Contract readiness guarantees for SDK generation:
- paginated list endpoints expose deterministic cursor + page_size parameters and stable envelope shapes
- mutation endpoints that are SDK-critical document Idempotency-Key behavior
- project-scoped endpoints require explicit X-Project-ID (no automatic default on the server side)
- canonical error envelope is preserved (code, message, correlation_id, optional details)
Design requirements:
- generated typed models from OpenAPI
- thin ergonomic wrappers for polling/wait helpers
- exceptions must expose error_code and correlation_id
Current app-platform note: - example apps are still API-first today - app developers should treat the public API as authoritative and the SDK as convenience - app-specific SDK/UI helper layers should only be standardized after the example-app workflow is stable
Companion reference:
- doc/architecture/Example_App_Developer_Reference_Workflow_v1.md
5. Auth model¶
MVP for CLI v1:
- personal flow: POST /api/v1/auth/personal/login for local/dev bootstrap
- OIDC flow: auth keycloak-login obtains Keycloak access/refresh token directly for operator/dev workflows
- no URL/query token transport
- refresh/session renewal uses POST /api/v1/auth/token/refresh semantics (CLI command wiring is a follow-up)

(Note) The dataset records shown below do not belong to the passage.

(* ===== verification/Authorizer.v ===== *)
(** * Tool authorization (src/src/gateway/authorizer.py)

    Role hierarchy, tenant allow and deny lists, confirmation of sensitive
    tools, and the log of denied attempts.  [now] is the time a denial is
    recorded at; [repr] is the interpreter's text of a list of strings. *)
From S2P Require Import Prelude PyFloat PyValue Persistence Catalog.

Inductive Role := PUBLIC | INTERNAL | ADMIN.
#[global] Instance Role_eq_dec : EqDecision Role.
Proof. solve_decision. Defined.

Record CallerIdentity := mkCallerIdentity {
  caller_id : string;
  role : Role;
  tenant : string;
  confirmed_tools : gset string;
}.

Record AuthDecision := mkAuthDecision {
  allowed : bool;
  reason : string;
  requires_confirmation : bool;
}.

Record TenantPolicy := mkTenantPolicy {
  allow_lists : gmap string (gset string);
  deny_lists : gmap string (gset string);
}.

Record denial := mkDenial {
  dn_timestamp : float;
  dn_caller_id : string;
  dn_caller_role : string;
  dn_tenant : string;
  dn_tool_name : string;
  dn_tool_version : string;
  dn_reason : string;
}.

Record authorizer := mkAuthorizer {
  tenant_policy : TenantPolicy;
  denial_log : list denial;
}.

Module ToolAuthorizer.

(** [Role.value] and [Role(text)] *)
Definition role_value (r : Role) : string :=
  match r with PUBLIC => "public" | INTERNAL => "internal" | ADMIN => "admin" end.
Definition role_of (v : string) : option Role :=
  if bool_decide (v = "public") then Some PUBLIC
  else if bool_decide (v = "internal") then Some INTERNAL
  else if bool_decide (v = "admin") then Some ADMIN
  else None.

(** [_ROLE_HIERARCHY] *)
Definition role_hierarchy (r : Role) : list Role :=
  match r with
  | PUBLIC => [PUBLIC]
  | INTERNAL => [PUBLIC; INTERNAL]
  | ADMIN => [PUBLIC; INTERNAL; ADMIN]
  end.

(** ** TenantPolicy *)
Definition new_policy : TenantPolicy := mkTenantPolicy ∅ ∅.
Definition set_allow_list (tn : string) (ts : list string) (p : TenantPolicy) : TenantPolicy :=
  mkTenantPolicy (<[tn := list_to_set ts]> (allow_lists p)) (deny_lists p).
Definition set_deny_list (tn : string) (ts : list string) (p : TenantPolicy) : TenantPolicy :=
  mkTenantPolicy (allow_lists p) (<[tn := list_to_set ts]> (deny_lists p)).

Definition is_allowed (tn tool : string) (p : TenantPolicy) : bool :=
  if (match deny_lists p !! tn with Some denied => bool_decide (tool ∈ denied) | None => false end)
  then false
  else match allow_lists p !! tn with Some ok => bool_decide (tool ∈ ok) | None => true end.

(** ** ToolAuthorizer *)
Definition allow : AuthDecision := mkAuthDecision true "" false.
Definition deny (why : string) : AuthDecision := mkAuthDecision false why false.

(** [__init__] *)
Definition init (p : option TenantPolicy) : authorizer := mkAuthorizer (default new_policy p) [].

Section authorize.
Context (repr : list string → string).

(** The loop of [_check_role] over the required roles. *)
Fixpoint check_roles (caller : CallerIdentity) (all required : list string) : AuthDecision :=
  match required with
  | [] => deny ("Caller role '" +:+ role_value (role caller) +:+ "' insufficient. Required: " +:+ repr all)
  | r :: required =>
      match role_of r with
      | None => deny ("Unknown required role '" +:+ r +:+ "' in tool config.")
      | Some needed =>
          if bool_decide (needed ∈ role_hierarchy (role caller)) then allow
          else check_roles caller all required
      end
  end.
Definition check_role (caller : CallerIdentity) (tool : ToolMeta) : AuthDecision :=
  check_roles caller (tm_required_roles tool) (tm_required_roles tool).

Definition check_tenant (caller : CallerIdentity) (tool : ToolMeta) (p : TenantPolicy) : AuthDecision :=
  if is_allowed (tenant caller) (tm_name tool) p then allow
  else deny ("Tenant '" +:+ tenant caller +:+ "' denied access to '" +:+ tm_name tool +:+ "'.").

Definition check_sensitive (caller : CallerIdentity) (tool : ToolMeta) : AuthDecision :=
  if negb (tm_is_sensitive tool) then allow
  else if bool_decide (tm_name tool ∈ confirmed_tools caller) then allow
  else mkAuthDecision false ("Tool '" +:+ tm_name tool +:+
         "' is sensitive and requires explicit confirmation.") true.

Definition record_denial (caller : CallerIdentity) (tool : ToolMeta) (why : string) (now : float)
    (a : authorizer) : authorizer :=
  mkAuthorizer (tenant_policy a) (denial_log a ++
    [mkDenial now (caller_id caller) (role_value (role caller)) (tenant caller)
       (tm_name tool) (tm_version tool) why]).

Definition authorize (caller : CallerIdentity) (tool : ToolMeta) (now : float) (a : authorizer)
    : AuthDecision * authorizer :=
  let refuse d := (d, record_denial caller tool (reason d) now a) in
  let d1 := check_role caller tool in
  if negb (allowed d1) then refuse d1 else
  let d2 := check_tenant caller tool (tenant_policy a) in
  if negb (allowed d2) then refuse d2 else
  let d3 := check_sensitive caller tool in
  if negb (allowed d3) then refuse d3 else
  (allow, a).
End authorize.

(** The caller's set is updated in place. *)
Definition confirm_sensitive_tool (caller : CallerIdentity) (tool_name : string) : CallerIdentity :=
  mkCallerIdentity (caller_id caller) (role caller) (tenant caller)
    ({[tool_name]} ∪ confirmed_tools caller).

End ToolAuthorizer.
Import ToolAuthorizer.

(** ** Specification *)

(** Privilege as a number. *)
Definition rank (r : Role) : nat := match r with PUBLIC => 0 | INTERNAL => 1 | ADMIN => 2 end.

(** Some required role is within the caller's privilege and no role listed
    before it is unknown. *)
Definition role_granted (caller : CallerIdentity) (tool : ToolMeta) : Prop :=
  ∃ before r after needed, tm_required_roles tool = before ++ r :: after ∧
    Forall (λ x, is_Some (role_of x)) before ∧
    role_of r = Some needed ∧ rank needed ≤ rank (role caller).

(** The deny list of the tenant wins; an allow list must name the tool. *)
Definition tenant_granted (caller : CallerIdentity) (tool : ToolMeta) (p : TenantPolicy) : Prop :=
  (∀ denied, deny_lists p !! tenant caller = Some denied → tm_name tool ∉ denied) ∧
  (∀ ok, allow_lists p !! tenant caller = Some ok → tm_name tool ∈ ok).

Definition confirmation_granted (caller : CallerIdentity) (tool : ToolMeta) : Prop :=
  tm_is_sensitive tool = true → tm_name tool ∈ confirmed_tools caller.

Lemma hierarchy_rank r r' : r ∈ role_hierarchy r' ↔ rank r ≤ rank r'.
Proof. destruct r, r'; simpl; split; intros; try lia; set_solver. Qed.

Lemma check_roles_allowed repr caller all required :
  allowed (check_roles repr caller all required) = true ↔
  ∃ before r after needed, required = before ++ r :: after ∧
    Forall (λ x, is_Some (role_of x)) before ∧
    role_of r = Some needed ∧ rank needed ≤ rank (role caller).
Proof.
  induction required as [|r required IH]; simpl.
  { split; [done|]. by intros ([] & ? & ? & ? & ? & _). }
  destruct (role_of r) as [needed|] eqn:E; simpl.
  - destruct (decide (rank needed ≤ rank (role caller))) as [Hle|Hn].
    + rewrite bool_decide_eq_true_2 by by apply hierarchy_rank. split; [|done].
      intros _. by exists [], r, required, needed.
    + rewrite bool_decide_eq_false_2 by by rewrite hierarchy_rank. rewrite IH. split.
      * intros (b & r' & a & n & -> & Hb & Hr & Hle). exists (r :: b), r', a, n.
        split_and!; [done| |done..]. constructor; [by rewrite E|done].
      * intros ([|r0 b] & r' & a & n & Heq & Hb & Hr & Hle); simplify_eq/=; [done|].
        apply Forall_cons in Hb as [_ Hb]. by exists b, r', a, n.
  - split; [done|]. intros ([|r0 b] & r' & a & n & Heq & Hb & Hr & _); simplify_eq/=.
    apply Forall_cons in Hb as [[? Hb] _]. congruence.
Qed.

Lemma is_allowed_granted caller tool p :
  is_allowed (tenant caller) (tm_name tool) p = true ↔ tenant_granted caller tool p.
Proof.
  unfold is_allowed, tenant_granted.
  destruct (deny_lists p !! tenant caller) as [den|], (allow_lists p !! tenant caller) as [ok|];
    repeat case_bool_decide; naive_solver.
Qed.

Lemma check_sensitive_granted caller tool :
  allowed (check_sensitive caller tool) = true ↔ confirmation_granted caller tool.
Proof.
  unfold check_sensitive, confirmation_granted.
  destruct (tm_is_sensitive tool); simpl; [case_bool_decide; naive_solver|naive_solver].
Qed.

(** ** Claims *)

Lemma authorize_ok repr caller tool now a :
  let '(d, a') := authorize repr caller tool now a in
  (allowed d = true ↔ role_granted caller tool ∧ tenant_granted caller tool (tenant_policy a) ∧
                      confirmation_granted caller tool) ∧
  (requires_confirmation d = true ↔ role_granted caller tool ∧
     tenant_granted caller tool (tenant_policy a) ∧ ¬ confirmation_granted caller tool) ∧
  tenant_policy a' = tenant_policy a ∧
  denial_log a' = denial_log a ++
    (if allowed d then [] else
       [mkDenial now (caller_id caller) (role_value (role caller)) (tenant caller)
          (tm_name tool) (tm_version tool) (reason d)]).
Proof.
  unfold authorize. pose proof (check_roles_allowed repr caller (tm_required_roles tool)
    (tm_required_roles tool)) as Hr. fold (check_role repr caller tool) in Hr.
  fold (role_granted caller tool) in Hr.
  pose proof (is_allowed_granted caller tool (tenant_policy a)) as Ht.
  pose proof (check_sensitive_granted caller tool) as Hs.
  assert (∀ req, requires_confirmation (check_roles repr caller (tm_required_roles tool) req) = false) as Hc.
  { induction req as [|r req IH]; simpl; [done|]. by destruct (role_of r); [case_bool_decide|]. }
  specialize (Hc (tm_required_roles tool)). fold (check_role repr caller tool) in Hc.
  destruct (allowed (check_role repr caller tool)) eqn:Er; simpl.
  2: { rewrite Er, Hc. split_and!; [naive_solver|naive_solver|done|done]. }
  unfold check_tenant. destruct (is_allowed _ _ _) eqn:Et; simpl; [|split_and!; naive_solver].
  destruct (allowed (check_sensitive caller tool)) eqn:Es; simpl.
  { split_and!; [naive_solver|naive_solver|done|by rewrite app_nil_r]. }
  rewrite Es. split_and!; [naive_solver| |done|done].
  assert (requires_confirmation (check_sensitive caller tool) = true) as ->; [|naive_solver].
  unfold check_sensitive in *. destruct (tm_is_sensitive tool); simpl in *; [|done].
  by case_bool_decide.
Qed.

(** a tool call is authorized exactly when all three gates accept it: a
    required role is within the caller's place in the role hierarchy (with no
    unknown role listed before it), the tenant's deny list does not name the
    tool and its allow list, if it has one, does, and a sensitive tool has been
    confirmed.  Everything else is denied; a denial adds exactly one entry with
    the caller, the tool and the reason to the log, and an authorized call adds
    none.  Confirmation is asked for only when it is the one thing missing. *)
Theorem authorize_decides repr caller tool now a :
  let '(d, a') := authorize repr caller tool now a in
  (allowed d = true ↔ role_granted caller tool ∧ tenant_granted caller tool (tenant_policy a) ∧
                      confirmation_granted caller tool) ∧
  (requires_confirmation d = true ↔ role_granted caller tool ∧
     tenant_granted caller tool (tenant_policy a) ∧ ¬ confirmation_granted caller tool) ∧
  tenant_policy a' = tenant_policy a ∧
  denial_log a' = denial_log a ++
    (if allowed d then [] else
       [mkDenial now (caller_id caller) (role_value (role caller)) (tenant caller)
          (tm_name tool) (tm_version tool) (reason d)]).
Proof. apply authorize_ok. Qed.

(** A required role that satisfies the caller does not help when an unknown
    role is listed before it, although it does when listed after it. *)
Example unknown_role_order :
  let caller := mkCallerIdentity "u" ADMIN "default" ∅ in
  let tool roles := let m := Registry.new_meta "t" "1" "" AVAILABLE PyFloat.zero PyFloat.zero in
    mkToolMeta (tm_name m) (tm_version m) "" AVAILABLE [] [] [] roles false (tm_quota m)
      PyFloat.zero "" [] PyFloat.zero PyFloat.zero "" "" in
  allowed (authorize (λ _, "") caller (tool ["auditor"; "public"]) PyFloat.zero (init None)).1 = false ∧
  allowed (authorize (λ _, "") caller (tool ["public"; "auditor"]) PyFloat.zero (init None)).1 = true.
Proof. by vm_compute. Qed.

Decision: - device code flow is deferred; current CLI baseline is password-based (personal login + Keycloak token flow) to keep MVP deterministic in local and shared environments.
Future: - API keys / service-account credentials - OIDC device code flow for non-browser production CLI login
6. Observability and support requirements¶
Both CLI and SDK must:
- surface correlation_id for support triage
- preserve server error code values (no string rewriting)
- document standard troubleshooting flow to Loki/Tempo queries
7. Delivery order¶
- A-CLI-001 (backend readiness)
- B-CLI-001 (CLI implementation)
- C-CLI-OPS-001 (runbook/support)
- A-PYSDK-001 (backend + contract readiness)
- B-PYSDK-001 (Python SDK)
- C-PYSDK-OPS-001 (runbook/support)
8. Definition of done (for each delivery slice)¶
- contract-valid behavior (OpenAPI-consistent)
- canonical error envelope retained
- correlation-first troubleshooting path documented
- CI/tests pass for touched package(s)
9. Follow-on Direction¶
After v1, CLI evolution should follow:
- doc/architecture/CLI_Agent_Operable_Control_Plane_v2.md
That direction keeps: 1. curated workflow commands as the primary UX, 2. introspection and machine-readable behavior as first-class for agents, 3. role-gated ops/debug capabilities on the same control-plane client model.